Collected data:

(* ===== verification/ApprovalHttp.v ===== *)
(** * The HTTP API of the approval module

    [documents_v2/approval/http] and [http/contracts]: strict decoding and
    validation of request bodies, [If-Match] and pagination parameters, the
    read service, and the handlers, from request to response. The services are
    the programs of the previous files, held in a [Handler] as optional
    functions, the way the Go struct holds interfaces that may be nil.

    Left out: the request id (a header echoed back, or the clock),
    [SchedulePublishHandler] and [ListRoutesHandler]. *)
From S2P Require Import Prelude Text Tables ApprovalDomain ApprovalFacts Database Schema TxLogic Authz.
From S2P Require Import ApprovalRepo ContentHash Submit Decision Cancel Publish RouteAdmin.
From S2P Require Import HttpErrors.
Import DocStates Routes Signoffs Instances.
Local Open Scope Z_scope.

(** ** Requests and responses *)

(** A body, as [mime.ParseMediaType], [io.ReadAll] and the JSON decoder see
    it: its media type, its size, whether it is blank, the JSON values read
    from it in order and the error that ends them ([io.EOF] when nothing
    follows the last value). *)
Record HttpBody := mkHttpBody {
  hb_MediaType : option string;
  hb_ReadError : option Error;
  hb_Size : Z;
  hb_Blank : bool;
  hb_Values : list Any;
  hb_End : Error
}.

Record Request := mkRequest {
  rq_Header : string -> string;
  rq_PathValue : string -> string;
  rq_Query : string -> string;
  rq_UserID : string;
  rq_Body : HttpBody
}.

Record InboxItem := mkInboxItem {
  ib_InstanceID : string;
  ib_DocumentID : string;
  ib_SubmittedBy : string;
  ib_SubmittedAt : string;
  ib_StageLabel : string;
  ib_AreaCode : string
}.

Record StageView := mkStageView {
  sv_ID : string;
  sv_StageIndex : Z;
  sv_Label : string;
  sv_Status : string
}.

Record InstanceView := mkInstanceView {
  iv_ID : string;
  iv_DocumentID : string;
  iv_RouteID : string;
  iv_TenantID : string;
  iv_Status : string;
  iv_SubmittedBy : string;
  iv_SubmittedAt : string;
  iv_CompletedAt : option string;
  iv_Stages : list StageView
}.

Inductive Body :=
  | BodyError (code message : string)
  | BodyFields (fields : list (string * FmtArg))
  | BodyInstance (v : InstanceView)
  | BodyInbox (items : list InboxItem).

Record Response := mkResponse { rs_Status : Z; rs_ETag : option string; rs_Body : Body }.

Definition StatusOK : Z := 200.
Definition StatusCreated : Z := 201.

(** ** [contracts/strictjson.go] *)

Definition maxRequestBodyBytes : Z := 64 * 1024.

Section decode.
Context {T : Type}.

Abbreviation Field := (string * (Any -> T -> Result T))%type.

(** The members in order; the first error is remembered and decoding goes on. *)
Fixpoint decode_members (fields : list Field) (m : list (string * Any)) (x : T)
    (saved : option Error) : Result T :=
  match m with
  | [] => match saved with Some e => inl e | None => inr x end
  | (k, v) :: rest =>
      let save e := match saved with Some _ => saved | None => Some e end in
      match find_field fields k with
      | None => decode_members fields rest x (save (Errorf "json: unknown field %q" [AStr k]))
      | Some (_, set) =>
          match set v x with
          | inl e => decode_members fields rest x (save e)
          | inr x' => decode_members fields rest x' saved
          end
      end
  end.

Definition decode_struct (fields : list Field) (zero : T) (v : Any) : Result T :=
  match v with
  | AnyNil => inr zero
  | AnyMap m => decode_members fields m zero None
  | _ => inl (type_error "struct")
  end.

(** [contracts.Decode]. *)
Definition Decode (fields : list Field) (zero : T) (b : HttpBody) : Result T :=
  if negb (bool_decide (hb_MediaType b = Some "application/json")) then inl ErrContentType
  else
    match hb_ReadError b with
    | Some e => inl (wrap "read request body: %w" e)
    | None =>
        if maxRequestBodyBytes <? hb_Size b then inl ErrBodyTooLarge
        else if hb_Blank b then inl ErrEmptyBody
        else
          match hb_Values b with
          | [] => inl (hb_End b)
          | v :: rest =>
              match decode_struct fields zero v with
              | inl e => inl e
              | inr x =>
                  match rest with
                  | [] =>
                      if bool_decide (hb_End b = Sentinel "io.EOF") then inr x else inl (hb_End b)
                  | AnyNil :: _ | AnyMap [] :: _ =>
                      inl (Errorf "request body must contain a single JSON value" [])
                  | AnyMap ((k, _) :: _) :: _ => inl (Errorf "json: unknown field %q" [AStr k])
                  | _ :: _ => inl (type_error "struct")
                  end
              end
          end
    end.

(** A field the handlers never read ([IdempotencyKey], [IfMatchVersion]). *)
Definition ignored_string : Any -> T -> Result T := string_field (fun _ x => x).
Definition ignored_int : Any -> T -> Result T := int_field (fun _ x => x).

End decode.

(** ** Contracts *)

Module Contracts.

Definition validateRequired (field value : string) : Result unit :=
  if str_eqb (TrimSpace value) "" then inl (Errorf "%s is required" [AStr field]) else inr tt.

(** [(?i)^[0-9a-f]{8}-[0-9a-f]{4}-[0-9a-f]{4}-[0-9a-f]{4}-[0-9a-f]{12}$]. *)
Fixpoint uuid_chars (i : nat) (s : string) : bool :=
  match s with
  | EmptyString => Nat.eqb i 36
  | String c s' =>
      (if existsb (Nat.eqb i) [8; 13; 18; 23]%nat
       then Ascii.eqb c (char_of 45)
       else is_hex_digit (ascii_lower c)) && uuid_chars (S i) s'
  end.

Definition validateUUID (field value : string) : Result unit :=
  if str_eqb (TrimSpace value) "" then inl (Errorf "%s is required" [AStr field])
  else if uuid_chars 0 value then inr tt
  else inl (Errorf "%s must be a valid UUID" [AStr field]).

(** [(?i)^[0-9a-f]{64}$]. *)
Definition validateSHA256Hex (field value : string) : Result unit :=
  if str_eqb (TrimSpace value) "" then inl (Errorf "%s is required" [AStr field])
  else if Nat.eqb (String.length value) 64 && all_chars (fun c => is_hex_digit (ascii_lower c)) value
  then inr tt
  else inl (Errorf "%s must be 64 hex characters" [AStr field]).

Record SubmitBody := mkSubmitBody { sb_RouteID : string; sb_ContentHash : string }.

The task: Transcribe each line of the data above, unaltered, from the one where "v) :: rest =>" appears to the one where "match set v x with" appears, inclusive of both.

Finished task:
  | (k, v) :: rest =>
      let save e := match saved with Some _ => saved | None => Some e end in
      match find_field fields k with
      | None => decode_members fields rest x (save (Errorf "json: unknown field %q" [AStr k]))
      | Some (_, set) =>
          match set v x with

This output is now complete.